-- INSTRUCTIONS FOR THE TASK --
Write out again the entries from the first line to the line that includes "line feed. *)", keeping both of those lines.
Start of Block
Lemma digits_spec n s rest :
  Re.digits n s = Some rest ↔
  ∃ d, String.length d = n
       ∧ Forall (λ c, Str.is_digit c = true) (list_ascii_of_string d)
       ∧ s = (d ++ rest)%string.
Proof.
  revert s. induction n as [|n IH]; intros s; simpl.
  - split.
    + intros [= ->]. exists EmptyString. by repeat split.
    + intros (d & Hlen & _ & ->). destruct d; [done|discriminate].
  - destruct s as [|c s]; simpl.
    + split; [done|]. intros (d & Hlen & _ & Hs). destruct d; discriminate.
    + destruct (Str.is_digit c) eqn:Hc.
      * rewrite IH. split.
        -- intros (d & Hlen & Hd & ->). exists (String c d). simpl.
           split; [by rewrite Hlen|]. split; [by constructor|done].
        -- intros (d & Hlen & Hd & Hs). destruct d as [|c' d]; [discriminate|].
           rewrite append_cons in Hs. simpl in *.
           injection Hs as -> ->. injection Hlen as Hlen.
           apply Forall_cons in Hd as [_ Hd]. by exists d.
      * split; [done|]. intros (d & Hlen & Hd & Hs).
        destruct d as [|c' d]; [discriminate|].
        rewrite append_cons in Hs. simpl in *. injection Hs as -> ->.
        apply Forall_cons in Hd as [Hc' _]. congruence.
Qed.

Lemma dollar_spec rest :
  Re.dollar rest = true ↔ rest = EmptyString ∨ rest = String Re.newline EmptyString.
Proof.
  destruct rest as [|c [|c' rest]]; simpl.
  - naive_solver.
  - rewrite bool_decide_eq_true. naive_solver.
  - naive_solver.
Qed.

(** What [validate_phone] accepts: nine digits, or nine digits and a final
    line feed. *)
Lemma validate_phone_spec s :
  validate_phone s = true ↔
  ∃ d, nine_digits d ∧ (s = d ∨ s = (d ++ String Re.newline EmptyString)%string).
Proof.
  unfold validate_phone, nine_digits. split.
  - destruct (Re.digits 9 s) as [rest|] eqn:E; [|done].
    apply digits_spec in E as (d & Hlen & Hd & ->).
    intros [-> | ->]%dollar_spec; exists d.
    + split; [done|]. left. apply append_nil_r.
    + split; [done|]. by right.
  - intros (d & [Hlen Hd] & Hs).
    assert (∃ rest, s = (d ++ rest)%string ∧ Re.dollar rest = true)
      as (rest & -> & Hrest).
    { destruct Hs as [-> | ->].
      - exists EmptyString. split; [|done]. symmetry. apply append_nil_r.
      - eexists. split; [done|]. reflexivity. }
    assert (Re.digits 9 (d ++ rest) = Some rest) as ->; [|done].
    apply digits_spec. by exists d.
Qed.


(** The phone numbers of the validation scenario. *)
Example validate_phone_scenario :
  validate_phone "123456789" = true
  ∧ validate_phone "12345678" = false
  ∧ validate_phone "1234567890" = false
  ∧ validate_phone "12345678a" = false.
Proof. vm_compute. repeat split; reflexivity. Qed.

(** C3, the code at the failing input.  The string of the nine digits
    "123456789" followed by a line feed has ten characters, so it does not
    consist of exactly nine digits; [validate_phone] accepts it and the
    constructor returns a [PhoneNumber] with that value. *)
Theorem validate_phone_accepts_trailing_newline :
  String.length Ex.digits_newline = 10%nat
  ∧ ¬ nine_digits Ex.digits_newline
  ∧ validate_phone Ex.digits_newline = true
  ∧ PhoneNumber 7 Ex.digits_newline
    = inr {| oid := 7; value := Ex.digits_newline |}.
Proof.
  split; [reflexivity|]. split; [|split; reflexivity].
  intros [Hlen _]. vm_compute in Hlen. discriminate.
Qed.

(** ** AddressBook: search *)

Lemma prefix_spec sub s :
  String.prefix sub s = true ↔ ∃ post, s = (sub ++ post)%string.
Proof.
  revert s. induction sub as [|a sub IH]; intros s.
  - destruct s; simpl; (split; [intros _; by eexists|done]).
  - destruct s as [|b s]; simpl.
    + split; [done|]. intros [post Hs]. rewrite append_cons in Hs. discriminate.
    + destruct (ascii_dec a b) as [->|Hne].
      * rewrite IH. split; intros [post Hs]; exists post.
        -- by rewrite append_cons, Hs.
        -- rewrite append_cons in Hs. by injection Hs.
      * split; [done|]. intros [post Hs]. rewrite append_cons in Hs.
        injection Hs as Hb _. congruence.
Qed.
End of Block
-- RESPONSE TO THE EXERCISE --
Lemma digits_spec n s rest :
  Re.digits n s = Some rest ↔
  ∃ d, String.length d = n
       ∧ Forall (λ c, Str.is_digit c = true) (list_ascii_of_string d)
       ∧ s = (d ++ rest)%string.
Proof.
  revert s. induction n as [|n IH]; intros s; simpl.
  - split.
    + intros [= ->]. exists EmptyString. by repeat split.
    + intros (d & Hlen & _ & ->). destruct d; [done|discriminate].
  - destruct s as [|c s]; simpl.
    + split; [done|]. intros (d & Hlen & _ & Hs). destruct d; discriminate.
    + destruct (Str.is_digit c) eqn:Hc.
      * rewrite IH. split.
        -- intros (d & Hlen & Hd & ->). exists (String c d). simpl.
           split; [by rewrite Hlen|]. split; [by constructor|done].
        -- intros (d & Hlen & Hd & Hs). destruct d as [|c' d]; [discriminate|].
           rewrite append_cons in Hs. simpl in *.
           injection Hs as -> ->. injection Hlen as Hlen.
           apply Forall_cons in Hd as [_ Hd]. by exists d.
      * split; [done|]. intros (d & Hlen & Hd & Hs).
        destruct d as [|c' d]; [discriminate|].
        rewrite append_cons in Hs. simpl in *. injection Hs as -> ->.
        apply Forall_cons in Hd as [Hc' _]. congruence.
Qed.

Lemma dollar_spec rest :
  Re.dollar rest = true ↔ rest = EmptyString ∨ rest = String Re.newline EmptyString.
Proof.
  destruct rest as [|c [|c' rest]]; simpl.
  - naive_solver.
  - rewrite bool_decide_eq_true. naive_solver.
  - naive_solver.
Qed.

(** What [validate_phone] accepts: nine digits, or nine digits and a final
    line feed. *)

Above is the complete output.